1.   PROPOSAL TO ELECT THREE CLASS II DIRECTORS to serve until the 2002 annual
     meeting of shareholders. To withhold authority for any individual, strike
     through his name below.

         o For all nominees listed (except as marked to the contrary)  
         o WITHHOLD AUTHORITY to vote for all nominees listed

     Nominees:    CLASS II DIRECTORS:       
                  Jack Calderon, Charles E. Hewitson and Robert K. McNamara

2.   PROPOSAL TO RATIFY THE SELECTION OF KPMG LLP as the independent auditors to
     audit the financial statements of the Company for the fiscal year ending
     December 31, 1999.

                o FOR                       o AGAINST             o ABSTAIN

            PLEASE DATE AND SIGN ON REVERSE SIDE AND RETURN PROMPTLY IN ENCLOSED
            ENVELOPE.

<PAGE>


     The shares represented by this proxy will be voted as directed by the
shareholder. In his discretion, either named proxy may vote on such other
business as may properly come before the Annual Meeting or any adjournments or
postponements thereof.

     This proxy revokes all prior proxies with respect to the Annual Meeting and
may be revoked prior to exercise. Receipt of the Notice of Annual Meeting of
Shareholders and the Proxy Statement relating to the Annual Meeting is hereby
acknowledged.

     TO VOTE IN ACCORDANCE WITH THE BOARD OF DIRECTORS RECOMMENDATION, MERELY
SIGN BELOW; NO BOXES NEED TO BE CHECKED

                                                     Please mark, sign, date and
                                                     return the proxy card
                                                     promptly, using the
                                                     enclosed envelope.
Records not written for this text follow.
(* ===== verification/Cost.v ===== *)
(** * Cost calculation

    [internal/gw/cost/cost.go] with [ir.Usage]: prices are IEEE doubles per
    1000 tokens, token counts 64-bit integers.  Converting a double that does
    not fit an [int] is implementation-defined in Go, so its result is the
    parameter [overflow]. *)

From Stdlib Require Import SpecFloat.
From stdpp Require Import sorting base gmap strings fin_maps numbers list.
From S2P Require Import Prelude GoData Config.
Local Open Scope string_scope.

Record Usage := { Input : Z; Output : Z; CacheRead : Z; CacheCreate : Z }.
Definition zero_usage : Usage := {| Input := 0; Output := 0; CacheRead := 0; CacheCreate := 0 |}.

(** [cost.Event] *)
Record CostEvent := {
  ce_Wire : string; ce_VendorID : string; ce_EndpointID : string; ce_Model : string;
  ce_Pool : string; ce_IsPrivate : bool;
  ce_InputTokens : Z; ce_OutputTokens : Z; ce_CacheReadTokens : Z; ce_CacheCreateTokens : Z;
  ce_CostCents : Z; ce_InputCostCents : Z; ce_OutputCostCents : Z; ce_CacheReadCostCents : Z;
  ce_CacheCreateCostCents : Z; ce_Currency : string; ce_CostSource : string }.

(** The results of [Calculate]. *)
Record Costs := {
  totalCents : Z; inputCostCents : Z; outputCostCents : Z; cacheReadCostCents : Z;
  cacheCreateCostCents : Z; currency : string; source : string }.

Definition Calculator := option PricingConfig.
Definition NewCalculator (pricing : option PricingConfig) : Calculator := pricing.
Definition Calculator_SetPricing (c : Calculator) (pricing : option PricingConfig) : Calculator := pricing.

Fixpoint lookup_models (ms : list ModelPricing) (vendor model : string) : option ModelPricing :=
  match ms with
  | [] => None
  | p :: ms => if String.eqb (mp_Vendor p) vendor && String.eqb (mp_Model p) model then Some p
               else lookup_models ms vendor model
  end.
Definition lookupPrice (c : Calculator) (vendor model : string) : option ModelPricing :=
  match c with None => None | Some pricing => lookup_models (Models pricing) vendor model end.

Definition effectiveCacheReadPrice (m : ModelPricing) : float64 :=
  default (InputPricePer1KTokens m) (CacheReadPricePer1KTokens m).
Definition effectiveCacheCreatePrice (m : ModelPricing) : float64 :=
  default (InputPricePer1KTokens m) (CacheCreatePricePer1KTokens m).

Definition f64_1000 : float64 := f64_of_int 1000.
(** [float64(tokens) * price / 1000] *)
Definition bucket (tokens : Z) (price : float64) : float64 :=
  f64_div (f64_mul (f64_of_int tokens) price) f64_1000.

(** The four bucket costs, and their sum in source order, as doubles. *)
Definition bucket_costs (m : ModelPricing) (u : Usage) : float64 * float64 * float64 * float64 :=
  (bucket (Input u) (InputPricePer1KTokens m), bucket (Output u) (OutputPricePer1KTokens m),
   bucket (CacheRead u) (effectiveCacheReadPrice m), bucket (CacheCreate u) (effectiveCacheCreatePrice m)).
Definition total_cost (b : float64 * float64 * float64 * float64) : float64 :=
  let '(i, o, r, c) := b in f64_add (f64_add (f64_add i o) r) c.

Definition fits (x : float64) : Prop := exists z, f64_trunc x = Some z /\ int64 z.

Section Calculate.
Context (overflow : float64 -> Z).

(** [int(x)] *)
Definition int_of_f64 (x : float64) : Z :=
  match f64_trunc x with
  | Some z => if ((- 2 ^ 63 <=? z) && (z <? 2 ^ 63))%Z then z else overflow x
  | None => overflow x
  end.

Definition Calculate (c : Calculator) (vendor model : string)
    (inputTokens outputTokens cacheReadTokens cacheCreateTokens : Z) : Costs :=
  match lookupPrice c vendor model with
  | None => {| totalCents := 0; inputCostCents := 0; outputCostCents := 0; cacheReadCostCents := 0;
               cacheCreateCostCents := 0; currency := "USD"; source := "estimated" |}
  | Some price =>
      let b := bucket_costs price {| Input := inputTokens; Output := outputTokens;
                 CacheRead := cacheReadTokens; CacheCreate := cacheCreateTokens |} in
      let '(i, o, r, cr) := b in
      {| totalCents := int_of_f64 (total_cost b);
         inputCostCents := int_of_f64 i; outputCostCents := int_of_f64 o;
         cacheReadCostCents := int_of_f64 r; cacheCreateCostCents := int_of_f64 cr;
         currency := if is_empty (mp_Currency price) then "USD" else mp_Currency price;
         source := if ((0 <? cacheReadTokens)%Z && is_nil (CacheReadPricePer1KTokens price))
                      || ((0 <? cacheCreateTokens)%Z && is_nil (CacheCreatePricePer1KTokens price))
                   then "estimated" else "provider_usage" |}
  end.

Definition BuildEvent (usage : option Usage) (wire vendorID endpointID model pool : string)
    (isPrivate : bool) (calc : Calculator) : CostEvent :=
  let usage := default zero_usage usage in
  let k := Calculate calc vendorID model (Input usage) (Output usage) (CacheRead usage) (CacheCreate usage) in
  {| ce_Wire := wire; ce_VendorID := vendorID; ce_EndpointID := endpointID; ce_Model := model;
     ce_Pool := pool; ce_IsPrivate := isPrivate;
     ce_InputTokens := Input usage; ce_OutputTokens := Output usage;
     ce_CacheReadTokens := CacheRead usage; ce_CacheCreateTokens := CacheCreate usage;
     ce_CostCents := totalCents k; ce_InputCostCents := inputCostCents k;
     ce_OutputCostCents := outputCostCents k; ce_CacheReadCostCents := cacheReadCostCents k;
     ce_CacheCreateCostCents := cacheCreateCostCents k; ce_Currency := currency k;
     ce_CostSource := source k |}.
End Calculate.

(** ** Sign of costs *)

(** A zero, a positive number, +Inf or a NaN. *)
Definition not_negative (x : float64) : Prop := x = S754_nan \/ nonneg x.

Lemma not_negative_lt x : f64_lt x f64_zero = false -> not_negative x.
Proof. intros H. destruct x as [[]|[]| |[] m e]; try (by right); try (by left); done. Qed.

Lemma f64_mul_not_negative x y : nonneg x -> not_negative y -> not_negative (f64_mul x y).
Proof.
  intros Hx [->|Hy]; [left; by destruct x|].
  destruct x as [s|s| |s m e], y as [s'|s'| |s' m' e']; cbn in *; subst; try done; try (by right); try (by left).
  right. by apply binary_round_aux_nonneg.
Qed.

Lemma f64_div_1000_not_negative x : not_negative x -> not_negative (f64_div x f64_1000).
Proof.
  intros [->|Hx]; [by left|]. right.
  change f64_1000 with (S754_finite false 8796093022208000 (-43)). by apply f64_div_nonneg.
Qed.

Lemma f64_add_not_negative x y : not_negative x -> not_negative y -> not_negative (f64_add x y).
Proof.
  intros [->|Hx]; [left; by destruct y|]. intros [->|Hy]; [left; by destruct x|].
  right. by apply f64_add_nonneg.
Qed.

Lemma bucket_not_negative n p : (0 <= n)%Z -> not_negative p -> not_negative (bucket n p).
Proof. intros. apply f64_div_1000_not_negative, f64_mul_not_negative; [by apply f64_of_int_nonneg|done]. Qed.

Lemma int_of_f64_nonneg ov x : not_negative x -> fits x -> (0 <= int_of_f64 ov x)%Z.
Proof.
  intros [->|Hx] (z & Hz & Hr); [done|]. unfold int_of_f64. rewrite Hz. unfold int64 in Hr.
  destruct (Z.leb_spec (- 2 ^ 63) z); [|lia]. destruct (Z.ltb_spec z (2 ^ 63)); [|lia].
  by eapply f64_trunc_nonneg.
Qed.

Lemma lookup_models_Lookup ms vendor model : lookup_models ms vendor model = Lookup_models ms vendor model.
Proof. induction ms as [|m ms IH]; cbn; [done|]. by rewrite IH. Qed.

Lemma lookupPrice_wf c vendor model m :
  wf_pricing c -> lookupPrice (Some c) vendor model = Some m -> wf_row m.
Proof.
  intros (_ & Hrows & _). cbn. induction (Models c) as [|p ms IH]; cbn; [done|].
  apply Forall_cons_1 in Hrows as [Hp Hms]. destruct (_ && _); [by intros [= <-]|by apply IH].
Qed.

Lemma opt_price_not_negative p q : neg_price p = false -> not_negative q -> not_negative (default q p).
Proof. destruct p as [p|]; cbn; [|done]. intros H _. by apply not_negative_lt. Qed.

(** ** Claims *)

(** C36: with a pricing table accepted by [PricingConfig.Validate] and
    non-negative token counts, no computed cost is negative as long as the
    doubles fit an int: the total and each of the four buckets.  Without a
    row for the vendor and model everything is zero and flagged estimated;
    with one, the currency is set and the source is [estimated] exactly when
    cache tokens were priced with the input price. *)
Theorem calculate_sound ov c vendor model u :
  PricingConfig_Validate c = Ok tt ->
  (0 <= Input u)%Z -> (0 <= Output u)%Z -> (0 <= CacheRead u)%Z -> (0 <= CacheCreate u)%Z ->
  let k := Calculate ov (NewCalculator (Some c)) vendor model (Input u) (Output u) (CacheRead u) (CacheCreate u) in
  match PricingConfig_Lookup c vendor model with
  | None => totalCents k = 0%Z /\ inputCostCents k = 0%Z /\ outputCostCents k = 0%Z /\
            cacheReadCostCents k = 0%Z /\ cacheCreateCostCents k = 0%Z /\
            source k = "estimated" /\ currency k = "USD"
  | Some m =>
      let '(i, o, r, cr) := bucket_costs m u in
      (fits (total_cost (i, o, r, cr)) -> (0 <= totalCents k)%Z) /\
      (fits i -> (0 <= inputCostCents k)%Z) /\ (fits o -> (0 <= outputCostCents k)%Z) /\
      (fits r -> (0 <= cacheReadCostCents k)%Z) /\ (fits cr -> (0 <= cacheCreateCostCents k)%Z) /\
      currency k <> "" /\
      (source k = "estimated" <->
         (0 < CacheRead u)%Z /\ CacheReadPricePer1KTokens m = None \/
         (0 < CacheCreate u)%Z /\ CacheCreatePricePer1KTokens m = None)
  end.
Proof.
  intros Hv%PricingConfig_Validate_wf Hi Ho Hr Hc k. unfold k, Calculate, PricingConfig_Lookup.
  pose proof (lookup_models_Lookup (Models c) vendor model) as Hl.
  assert (lookupPrice (NewCalculator (Some c)) vendor model = Lookup_models (Models c) vendor model)
    as Hlp by (exact Hl). rewrite Hlp.
  destruct (Lookup_models (Models c) vendor model) as [m|] eqn:Hm; [|done].
  destruct (lookupPrice_wf c vendor model m Hv Hlp) as (_ & _ & Hin & Hout & _ & _ & Hcr & Hcc).
  apply not_negative_lt in Hin, Hout. destruct u as [ui uo ur uc]. cbn [Input Output CacheRead CacheCreate] in *.
  unfold bucket_costs. cbn [Input Output CacheRead CacheCreate totalCents inputCostCents outputCostCents
    cacheReadCostCents cacheCreateCostCents currency source].
  pose proof (bucket_not_negative ui _ Hi Hin) as N1. pose proof (bucket_not_negative uo _ Ho Hout) as N2.
  pose proof (bucket_not_negative ur _ Hr (opt_price_not_negative _ _ Hcr Hin)) as N3.
  pose proof (bucket_not_negative uc _ Hc (opt_price_not_negative _ _ Hcc Hin)) as N4.
  split_and!.
  - apply int_of_f64_nonneg. unfold total_cost. auto using f64_add_not_negative.
  - by apply int_of_f64_nonneg.
  - by apply int_of_f64_nonneg.
  - by apply int_of_f64_nonneg.
  - by apply int_of_f64_nonneg.
  - by destruct (mp_Currency m).
  - destruct (Z.ltb_spec 0 ur), (Z.ltb_spec 0 uc), (CacheReadPricePer1KTokens m), (CacheCreatePricePer1KTokens m);
      cbn; split; try done; try tauto; try (intros [[? ?]|[? ?]]; (done || lia)).
Qed.

Definition sample_usage : Usage := {| Input := 1500; Output := 500; CacheRead := 0; CacheCreate := 0 |}.

Lemma calculate_sound_witness :
  (0 <= totalCents (Calculate (fun _ => 0) (NewCalculator (Some sample_pricing)) "anthropic" "claude"
          1500 500 0 0))%Z /\
  totalCents (Calculate (fun _ => 0)%Z (NewCalculator (Some sample_pricing)) "anthropic" "claude"
          1500 500 0 0) = 6%Z.
Proof.
  pose proof (calculate_sound (fun _ => 0%Z) sample_pricing "anthropic" "claude" sample_usage
    ltac:(vm_compute; reflexivity) ltac:(cbn; lia) ltac:(cbn; lia) ltac:(cbn; lia) ltac:(cbn; lia)) as H.
  split; [|vm_compute; reflexivity]. apply (proj1 H). exists 6%Z. split; [vm_compute; reflexivity|].
  unfold int64. lia.
Defined.

(** Each bucket is truncated on its own, the total once: half a cent of input
    and half a cent of output are nothing in their buckets and one cent in
    total. *)
Example buckets_truncate :
  let k := Calculate (fun _ => 0)%Z (Some {| Models := [sample_row "v" "m" 1] |}) "v" "m" 500 500 0 0 in
  (totalCents k, inputCostCents k, outputCostCents k) = (1, 0, 0)%Z.
Proof. vm_compute. reflexivity. Qed.

(** The sign check of the validation lets a NaN price through. *)
Example nan_price_accepted :
  PricingConfig_Validate {| Models := [{| mp_Vendor := "v"; mp_Model := "m"; mp_Currency := "USD";
    InputPricePer1KTokens := S754_nan; OutputPricePer1KTokens := S754_nan;
    CacheReadPricePer1KTokens := None; CacheCreatePricePer1KTokens := None;
    Capabilities := {| cap_Tools := false; cap_CacheControl := false; cap_ExtendedThinking := false;
                       cap_Vision := false |} |}] |} = Ok tt.
Proof. vm_compute. reflexivity. Qed.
                                                     Date           , 1999



                                                     Signature



                                                     Signature (if held jointly)



                                                     Title


                                                     Please sign exactly as name
                                                     appears hereon. When shares
                                                     are held by joint tenants,
                                                     both should sign. When
                                                     signing as attorney, as
                                                     executor, administrator,
                                                     trustee or guardian, please
                                                     give full title as such. If
                                                     a corporation, please sign
                                                     in full corporate name by
                                                     President or other
                                                     authorized officer. If a
                                                     partnership, please sign in
                                                     partnership name by
                                                     authorized person.